Stored data entries
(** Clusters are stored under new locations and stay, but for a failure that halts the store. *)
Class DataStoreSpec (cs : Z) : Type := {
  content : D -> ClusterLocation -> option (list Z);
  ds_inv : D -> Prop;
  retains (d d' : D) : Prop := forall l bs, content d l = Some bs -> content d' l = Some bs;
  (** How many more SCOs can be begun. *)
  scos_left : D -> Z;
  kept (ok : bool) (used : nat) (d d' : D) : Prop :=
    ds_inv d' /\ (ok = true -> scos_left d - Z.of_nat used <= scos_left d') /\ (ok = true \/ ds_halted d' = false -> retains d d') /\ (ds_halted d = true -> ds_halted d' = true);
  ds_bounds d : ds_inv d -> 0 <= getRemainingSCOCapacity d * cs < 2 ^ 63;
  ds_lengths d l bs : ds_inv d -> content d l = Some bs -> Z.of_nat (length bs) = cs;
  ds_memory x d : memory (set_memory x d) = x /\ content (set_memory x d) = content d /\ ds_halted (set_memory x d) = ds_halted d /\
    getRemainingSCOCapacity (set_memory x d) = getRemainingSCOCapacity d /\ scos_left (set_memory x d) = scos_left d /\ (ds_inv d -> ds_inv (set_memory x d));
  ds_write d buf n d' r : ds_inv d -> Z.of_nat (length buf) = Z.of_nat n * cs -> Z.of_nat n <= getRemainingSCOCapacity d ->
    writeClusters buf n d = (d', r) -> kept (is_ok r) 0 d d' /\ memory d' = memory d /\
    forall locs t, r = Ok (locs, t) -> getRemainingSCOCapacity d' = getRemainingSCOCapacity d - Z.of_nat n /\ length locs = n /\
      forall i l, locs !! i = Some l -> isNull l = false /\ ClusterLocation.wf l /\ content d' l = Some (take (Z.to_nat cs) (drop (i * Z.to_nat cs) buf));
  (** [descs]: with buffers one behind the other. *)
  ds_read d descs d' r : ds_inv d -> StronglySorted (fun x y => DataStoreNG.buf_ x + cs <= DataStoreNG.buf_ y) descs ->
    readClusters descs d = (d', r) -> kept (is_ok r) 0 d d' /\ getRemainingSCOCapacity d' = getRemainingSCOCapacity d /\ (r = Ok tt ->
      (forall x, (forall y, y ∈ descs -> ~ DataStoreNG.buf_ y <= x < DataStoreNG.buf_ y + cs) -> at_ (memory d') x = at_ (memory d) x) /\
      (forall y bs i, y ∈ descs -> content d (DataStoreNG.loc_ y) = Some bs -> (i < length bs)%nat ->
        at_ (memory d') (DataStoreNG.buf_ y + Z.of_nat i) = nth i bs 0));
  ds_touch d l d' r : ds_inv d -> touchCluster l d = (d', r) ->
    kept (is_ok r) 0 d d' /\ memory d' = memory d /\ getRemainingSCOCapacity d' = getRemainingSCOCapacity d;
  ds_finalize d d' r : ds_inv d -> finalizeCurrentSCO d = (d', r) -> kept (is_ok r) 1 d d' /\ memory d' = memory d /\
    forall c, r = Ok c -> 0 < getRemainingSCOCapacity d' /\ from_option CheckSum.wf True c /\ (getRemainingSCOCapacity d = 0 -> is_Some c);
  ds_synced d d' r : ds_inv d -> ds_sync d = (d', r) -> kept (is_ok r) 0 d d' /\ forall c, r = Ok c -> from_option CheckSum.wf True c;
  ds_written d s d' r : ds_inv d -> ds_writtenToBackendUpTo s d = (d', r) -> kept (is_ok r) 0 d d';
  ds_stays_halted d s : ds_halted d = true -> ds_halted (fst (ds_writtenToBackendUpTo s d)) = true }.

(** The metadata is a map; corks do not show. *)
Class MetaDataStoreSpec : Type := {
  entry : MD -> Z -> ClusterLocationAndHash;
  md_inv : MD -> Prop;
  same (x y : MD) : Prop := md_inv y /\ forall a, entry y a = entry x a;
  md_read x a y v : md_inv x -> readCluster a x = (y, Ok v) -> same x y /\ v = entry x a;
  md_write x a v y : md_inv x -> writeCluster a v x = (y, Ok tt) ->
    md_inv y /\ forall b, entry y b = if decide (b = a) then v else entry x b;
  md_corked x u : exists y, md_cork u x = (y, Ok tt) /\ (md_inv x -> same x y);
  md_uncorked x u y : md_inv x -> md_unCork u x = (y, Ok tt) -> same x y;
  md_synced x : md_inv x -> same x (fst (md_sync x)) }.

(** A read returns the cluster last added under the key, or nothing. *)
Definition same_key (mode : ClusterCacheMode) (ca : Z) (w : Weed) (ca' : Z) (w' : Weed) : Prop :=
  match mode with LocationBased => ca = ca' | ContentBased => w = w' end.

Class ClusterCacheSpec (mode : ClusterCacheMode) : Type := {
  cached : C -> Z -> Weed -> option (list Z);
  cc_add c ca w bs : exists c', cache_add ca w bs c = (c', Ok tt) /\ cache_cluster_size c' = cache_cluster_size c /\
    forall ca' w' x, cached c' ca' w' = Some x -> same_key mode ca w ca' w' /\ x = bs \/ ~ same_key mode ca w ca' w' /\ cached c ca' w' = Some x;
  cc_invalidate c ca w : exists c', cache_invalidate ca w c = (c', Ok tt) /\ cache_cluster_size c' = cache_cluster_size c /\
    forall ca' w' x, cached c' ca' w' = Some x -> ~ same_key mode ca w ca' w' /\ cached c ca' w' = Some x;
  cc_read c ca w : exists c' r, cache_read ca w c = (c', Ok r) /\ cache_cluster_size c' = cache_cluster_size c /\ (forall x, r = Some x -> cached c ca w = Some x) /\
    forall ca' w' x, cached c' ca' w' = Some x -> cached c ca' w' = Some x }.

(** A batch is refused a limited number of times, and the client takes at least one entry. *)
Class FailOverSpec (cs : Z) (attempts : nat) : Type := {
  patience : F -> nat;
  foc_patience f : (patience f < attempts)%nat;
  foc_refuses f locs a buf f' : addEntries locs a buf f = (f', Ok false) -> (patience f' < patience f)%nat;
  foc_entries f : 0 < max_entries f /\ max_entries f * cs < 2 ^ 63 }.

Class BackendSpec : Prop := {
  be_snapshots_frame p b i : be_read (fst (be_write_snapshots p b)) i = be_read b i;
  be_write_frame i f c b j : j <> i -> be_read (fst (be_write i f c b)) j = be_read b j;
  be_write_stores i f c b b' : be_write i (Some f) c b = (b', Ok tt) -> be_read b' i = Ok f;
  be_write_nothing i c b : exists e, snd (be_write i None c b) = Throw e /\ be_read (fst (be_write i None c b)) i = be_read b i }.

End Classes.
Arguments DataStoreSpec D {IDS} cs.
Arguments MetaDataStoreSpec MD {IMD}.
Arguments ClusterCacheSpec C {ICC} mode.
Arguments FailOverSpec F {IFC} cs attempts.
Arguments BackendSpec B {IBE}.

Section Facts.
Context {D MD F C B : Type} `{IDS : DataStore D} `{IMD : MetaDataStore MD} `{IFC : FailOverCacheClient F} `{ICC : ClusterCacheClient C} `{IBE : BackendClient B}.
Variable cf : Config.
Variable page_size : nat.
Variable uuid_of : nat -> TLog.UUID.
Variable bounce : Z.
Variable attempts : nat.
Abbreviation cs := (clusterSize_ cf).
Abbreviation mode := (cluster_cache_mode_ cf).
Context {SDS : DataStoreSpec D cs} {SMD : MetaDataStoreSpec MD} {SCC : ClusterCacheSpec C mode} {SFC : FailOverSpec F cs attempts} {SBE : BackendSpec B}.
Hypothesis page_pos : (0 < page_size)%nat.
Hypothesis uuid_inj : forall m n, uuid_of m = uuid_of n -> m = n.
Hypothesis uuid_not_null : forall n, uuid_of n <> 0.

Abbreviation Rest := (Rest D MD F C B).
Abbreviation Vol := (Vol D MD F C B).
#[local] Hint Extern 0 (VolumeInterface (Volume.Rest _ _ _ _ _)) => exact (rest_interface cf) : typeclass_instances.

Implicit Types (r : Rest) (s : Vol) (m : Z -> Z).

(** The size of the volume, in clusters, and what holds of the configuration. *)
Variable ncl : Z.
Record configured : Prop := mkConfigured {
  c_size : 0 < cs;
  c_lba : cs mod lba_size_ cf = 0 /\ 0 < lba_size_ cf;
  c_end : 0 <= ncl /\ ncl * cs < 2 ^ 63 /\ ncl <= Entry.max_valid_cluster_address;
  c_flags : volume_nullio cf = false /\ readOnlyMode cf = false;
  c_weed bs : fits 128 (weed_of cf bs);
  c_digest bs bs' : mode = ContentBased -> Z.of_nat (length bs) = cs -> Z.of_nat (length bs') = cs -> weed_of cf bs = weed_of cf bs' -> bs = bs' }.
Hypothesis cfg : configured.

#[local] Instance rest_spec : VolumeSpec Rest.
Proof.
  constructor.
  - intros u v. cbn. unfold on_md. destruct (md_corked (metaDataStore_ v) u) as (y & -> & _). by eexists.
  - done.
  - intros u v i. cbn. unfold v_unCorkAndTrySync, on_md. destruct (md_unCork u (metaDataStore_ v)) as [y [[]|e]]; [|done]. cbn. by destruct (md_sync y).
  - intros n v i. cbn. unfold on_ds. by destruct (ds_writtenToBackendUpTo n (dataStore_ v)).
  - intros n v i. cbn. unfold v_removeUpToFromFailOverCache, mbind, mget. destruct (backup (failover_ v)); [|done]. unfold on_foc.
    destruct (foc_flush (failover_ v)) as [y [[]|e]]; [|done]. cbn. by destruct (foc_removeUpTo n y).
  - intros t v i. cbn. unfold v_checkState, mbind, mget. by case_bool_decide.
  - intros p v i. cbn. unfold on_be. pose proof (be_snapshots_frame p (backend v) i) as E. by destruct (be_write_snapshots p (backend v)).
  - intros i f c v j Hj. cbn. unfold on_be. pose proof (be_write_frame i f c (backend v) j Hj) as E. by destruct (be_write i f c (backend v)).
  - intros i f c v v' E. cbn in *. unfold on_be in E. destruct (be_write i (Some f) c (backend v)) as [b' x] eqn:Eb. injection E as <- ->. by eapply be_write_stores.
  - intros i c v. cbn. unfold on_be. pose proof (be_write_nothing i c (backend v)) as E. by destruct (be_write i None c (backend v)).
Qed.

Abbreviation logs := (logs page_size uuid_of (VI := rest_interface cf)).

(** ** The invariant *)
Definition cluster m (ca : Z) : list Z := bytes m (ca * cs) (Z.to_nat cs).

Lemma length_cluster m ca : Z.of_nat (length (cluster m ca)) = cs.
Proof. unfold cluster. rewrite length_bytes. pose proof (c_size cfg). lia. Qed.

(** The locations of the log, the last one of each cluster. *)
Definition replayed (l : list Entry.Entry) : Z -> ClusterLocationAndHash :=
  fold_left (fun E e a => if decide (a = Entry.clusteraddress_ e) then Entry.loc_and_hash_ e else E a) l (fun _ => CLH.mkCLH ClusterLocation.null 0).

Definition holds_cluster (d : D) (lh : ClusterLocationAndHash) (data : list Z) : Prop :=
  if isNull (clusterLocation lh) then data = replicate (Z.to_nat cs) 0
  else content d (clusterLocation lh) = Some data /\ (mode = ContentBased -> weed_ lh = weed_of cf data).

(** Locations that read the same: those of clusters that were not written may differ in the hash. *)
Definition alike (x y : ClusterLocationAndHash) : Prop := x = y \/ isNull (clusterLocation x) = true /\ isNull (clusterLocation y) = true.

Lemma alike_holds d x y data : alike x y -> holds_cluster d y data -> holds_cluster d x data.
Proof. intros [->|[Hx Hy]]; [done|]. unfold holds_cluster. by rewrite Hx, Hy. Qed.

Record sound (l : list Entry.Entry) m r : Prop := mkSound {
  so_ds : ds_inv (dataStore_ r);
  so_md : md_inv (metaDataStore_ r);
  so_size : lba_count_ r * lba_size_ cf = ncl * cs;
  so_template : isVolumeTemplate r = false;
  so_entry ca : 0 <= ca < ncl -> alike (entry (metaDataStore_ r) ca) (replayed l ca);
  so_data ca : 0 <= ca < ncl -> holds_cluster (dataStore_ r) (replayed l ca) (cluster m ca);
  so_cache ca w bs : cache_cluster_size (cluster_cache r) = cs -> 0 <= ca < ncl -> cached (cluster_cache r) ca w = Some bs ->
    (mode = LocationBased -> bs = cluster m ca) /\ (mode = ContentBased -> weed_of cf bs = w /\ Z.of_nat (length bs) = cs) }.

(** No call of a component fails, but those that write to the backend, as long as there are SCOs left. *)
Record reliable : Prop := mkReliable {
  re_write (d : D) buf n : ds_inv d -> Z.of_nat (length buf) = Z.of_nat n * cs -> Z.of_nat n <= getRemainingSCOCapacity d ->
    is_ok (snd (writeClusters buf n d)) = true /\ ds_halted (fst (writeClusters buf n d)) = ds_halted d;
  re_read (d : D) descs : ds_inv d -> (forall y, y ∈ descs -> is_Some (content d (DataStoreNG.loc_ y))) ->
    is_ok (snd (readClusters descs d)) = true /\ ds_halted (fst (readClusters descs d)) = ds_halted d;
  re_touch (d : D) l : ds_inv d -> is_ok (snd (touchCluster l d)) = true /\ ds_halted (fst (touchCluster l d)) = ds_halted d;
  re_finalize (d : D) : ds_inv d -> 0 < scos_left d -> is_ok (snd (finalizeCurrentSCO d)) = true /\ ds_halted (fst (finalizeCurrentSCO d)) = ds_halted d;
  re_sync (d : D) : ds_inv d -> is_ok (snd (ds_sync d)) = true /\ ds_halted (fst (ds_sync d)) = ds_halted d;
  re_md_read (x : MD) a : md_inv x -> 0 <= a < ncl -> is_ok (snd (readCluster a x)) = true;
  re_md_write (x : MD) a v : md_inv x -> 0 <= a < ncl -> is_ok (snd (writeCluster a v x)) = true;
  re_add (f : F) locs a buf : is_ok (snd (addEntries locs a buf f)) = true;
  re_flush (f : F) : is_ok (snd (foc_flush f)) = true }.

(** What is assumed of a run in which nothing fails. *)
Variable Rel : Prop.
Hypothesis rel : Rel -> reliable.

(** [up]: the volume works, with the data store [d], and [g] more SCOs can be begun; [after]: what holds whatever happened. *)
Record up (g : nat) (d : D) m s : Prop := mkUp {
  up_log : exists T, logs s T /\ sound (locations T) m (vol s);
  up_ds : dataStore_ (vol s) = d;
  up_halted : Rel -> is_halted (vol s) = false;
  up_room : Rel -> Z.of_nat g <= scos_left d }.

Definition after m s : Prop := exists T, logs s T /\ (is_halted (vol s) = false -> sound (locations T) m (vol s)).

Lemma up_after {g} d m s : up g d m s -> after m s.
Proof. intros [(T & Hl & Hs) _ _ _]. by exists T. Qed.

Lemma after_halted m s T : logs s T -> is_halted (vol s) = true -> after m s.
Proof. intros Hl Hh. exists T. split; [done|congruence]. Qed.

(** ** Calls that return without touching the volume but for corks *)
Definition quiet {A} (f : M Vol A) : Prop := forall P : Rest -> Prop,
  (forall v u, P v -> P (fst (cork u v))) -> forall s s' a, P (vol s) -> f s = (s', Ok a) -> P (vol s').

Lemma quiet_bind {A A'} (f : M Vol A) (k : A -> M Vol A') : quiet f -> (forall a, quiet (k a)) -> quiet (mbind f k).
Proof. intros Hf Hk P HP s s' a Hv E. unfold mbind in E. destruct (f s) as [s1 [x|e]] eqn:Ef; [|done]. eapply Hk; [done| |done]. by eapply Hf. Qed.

* * *

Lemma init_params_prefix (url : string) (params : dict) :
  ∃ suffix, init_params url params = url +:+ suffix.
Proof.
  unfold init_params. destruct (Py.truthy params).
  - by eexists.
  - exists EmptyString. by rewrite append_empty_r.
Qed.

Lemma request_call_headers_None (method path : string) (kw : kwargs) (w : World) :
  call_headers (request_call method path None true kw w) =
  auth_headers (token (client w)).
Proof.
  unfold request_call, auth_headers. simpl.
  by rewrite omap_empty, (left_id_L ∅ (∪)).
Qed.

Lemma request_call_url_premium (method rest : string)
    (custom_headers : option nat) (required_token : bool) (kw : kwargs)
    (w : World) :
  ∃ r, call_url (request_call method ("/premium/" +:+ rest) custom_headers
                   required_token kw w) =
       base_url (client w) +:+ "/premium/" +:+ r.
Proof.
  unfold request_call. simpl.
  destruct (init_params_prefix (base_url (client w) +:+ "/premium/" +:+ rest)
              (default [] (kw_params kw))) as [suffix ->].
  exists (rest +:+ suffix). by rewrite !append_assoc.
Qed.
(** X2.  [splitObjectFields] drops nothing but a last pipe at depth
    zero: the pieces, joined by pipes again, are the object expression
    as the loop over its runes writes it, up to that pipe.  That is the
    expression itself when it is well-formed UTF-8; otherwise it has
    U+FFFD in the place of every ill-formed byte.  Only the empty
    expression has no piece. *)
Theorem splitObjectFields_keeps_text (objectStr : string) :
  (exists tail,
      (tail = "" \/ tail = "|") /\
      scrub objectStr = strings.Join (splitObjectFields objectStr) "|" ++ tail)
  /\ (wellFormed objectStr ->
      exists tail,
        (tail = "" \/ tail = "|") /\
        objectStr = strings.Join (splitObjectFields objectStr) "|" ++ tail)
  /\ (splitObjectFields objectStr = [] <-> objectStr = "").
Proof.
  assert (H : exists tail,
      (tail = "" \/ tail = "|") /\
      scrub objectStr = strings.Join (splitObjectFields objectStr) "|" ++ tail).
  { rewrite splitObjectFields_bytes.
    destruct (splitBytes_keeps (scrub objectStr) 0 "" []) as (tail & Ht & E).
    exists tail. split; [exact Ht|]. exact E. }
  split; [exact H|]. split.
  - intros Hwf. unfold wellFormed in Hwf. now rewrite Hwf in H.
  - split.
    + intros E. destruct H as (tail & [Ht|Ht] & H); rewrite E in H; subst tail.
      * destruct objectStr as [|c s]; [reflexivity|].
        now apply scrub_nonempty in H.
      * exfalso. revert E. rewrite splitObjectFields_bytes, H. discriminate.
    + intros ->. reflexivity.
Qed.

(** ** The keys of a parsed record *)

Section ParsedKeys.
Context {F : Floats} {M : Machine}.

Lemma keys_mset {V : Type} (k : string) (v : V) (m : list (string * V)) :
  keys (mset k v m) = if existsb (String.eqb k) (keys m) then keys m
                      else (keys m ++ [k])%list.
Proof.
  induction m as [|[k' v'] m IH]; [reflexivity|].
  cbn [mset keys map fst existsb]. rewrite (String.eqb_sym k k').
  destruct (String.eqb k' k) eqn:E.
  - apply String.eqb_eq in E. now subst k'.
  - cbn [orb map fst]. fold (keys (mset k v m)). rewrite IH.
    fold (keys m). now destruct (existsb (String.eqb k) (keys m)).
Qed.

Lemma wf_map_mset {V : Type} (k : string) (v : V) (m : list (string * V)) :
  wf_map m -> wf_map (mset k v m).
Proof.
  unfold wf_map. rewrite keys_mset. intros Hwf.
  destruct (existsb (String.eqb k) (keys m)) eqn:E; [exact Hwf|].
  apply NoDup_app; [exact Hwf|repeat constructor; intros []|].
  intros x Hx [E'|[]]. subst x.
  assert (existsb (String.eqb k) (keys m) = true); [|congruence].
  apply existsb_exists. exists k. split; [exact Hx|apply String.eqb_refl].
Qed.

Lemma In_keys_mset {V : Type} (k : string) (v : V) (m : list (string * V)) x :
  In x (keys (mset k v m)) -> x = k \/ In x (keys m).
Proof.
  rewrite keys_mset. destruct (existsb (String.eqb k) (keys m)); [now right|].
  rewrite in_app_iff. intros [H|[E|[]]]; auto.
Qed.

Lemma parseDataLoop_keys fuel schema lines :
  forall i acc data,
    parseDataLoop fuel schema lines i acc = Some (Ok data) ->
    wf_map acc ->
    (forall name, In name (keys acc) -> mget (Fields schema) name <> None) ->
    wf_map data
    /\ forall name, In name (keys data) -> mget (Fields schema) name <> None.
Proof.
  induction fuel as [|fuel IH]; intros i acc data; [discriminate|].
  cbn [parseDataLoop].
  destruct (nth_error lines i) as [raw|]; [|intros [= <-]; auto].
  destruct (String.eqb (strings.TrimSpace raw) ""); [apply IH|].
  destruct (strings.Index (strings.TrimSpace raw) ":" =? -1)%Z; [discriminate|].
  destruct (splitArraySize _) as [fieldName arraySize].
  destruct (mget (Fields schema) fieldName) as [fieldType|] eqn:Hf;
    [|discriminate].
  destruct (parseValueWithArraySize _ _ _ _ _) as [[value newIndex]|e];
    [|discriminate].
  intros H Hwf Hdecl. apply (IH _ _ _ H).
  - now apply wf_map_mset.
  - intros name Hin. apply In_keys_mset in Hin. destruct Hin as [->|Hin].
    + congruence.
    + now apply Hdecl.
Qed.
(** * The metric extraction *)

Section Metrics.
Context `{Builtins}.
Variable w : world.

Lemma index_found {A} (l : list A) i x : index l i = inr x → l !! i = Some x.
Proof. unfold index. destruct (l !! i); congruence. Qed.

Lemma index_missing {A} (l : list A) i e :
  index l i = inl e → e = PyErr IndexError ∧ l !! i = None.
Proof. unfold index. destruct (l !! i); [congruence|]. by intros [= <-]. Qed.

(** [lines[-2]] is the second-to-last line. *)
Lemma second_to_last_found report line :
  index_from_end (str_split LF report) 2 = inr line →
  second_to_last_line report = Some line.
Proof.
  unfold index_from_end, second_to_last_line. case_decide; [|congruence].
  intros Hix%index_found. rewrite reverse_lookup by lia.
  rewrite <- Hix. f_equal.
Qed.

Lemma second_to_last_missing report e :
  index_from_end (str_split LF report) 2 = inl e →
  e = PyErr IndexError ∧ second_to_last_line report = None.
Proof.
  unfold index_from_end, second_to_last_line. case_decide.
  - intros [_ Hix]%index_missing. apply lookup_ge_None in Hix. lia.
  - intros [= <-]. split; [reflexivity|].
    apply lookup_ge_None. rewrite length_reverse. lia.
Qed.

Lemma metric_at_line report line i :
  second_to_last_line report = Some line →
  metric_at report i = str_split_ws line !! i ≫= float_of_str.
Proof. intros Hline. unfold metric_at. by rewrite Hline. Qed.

WHAT THE TASK REQUIRES:
Look through the data above and return each line where the string "expression" occurs.

OUTPUT FOR THIS EXERCISE:
    zero: the pieces, joined by pipes again, are the object expression
    expression itself when it is well-formed UTF-8; otherwise it has
    expression has no piece. *)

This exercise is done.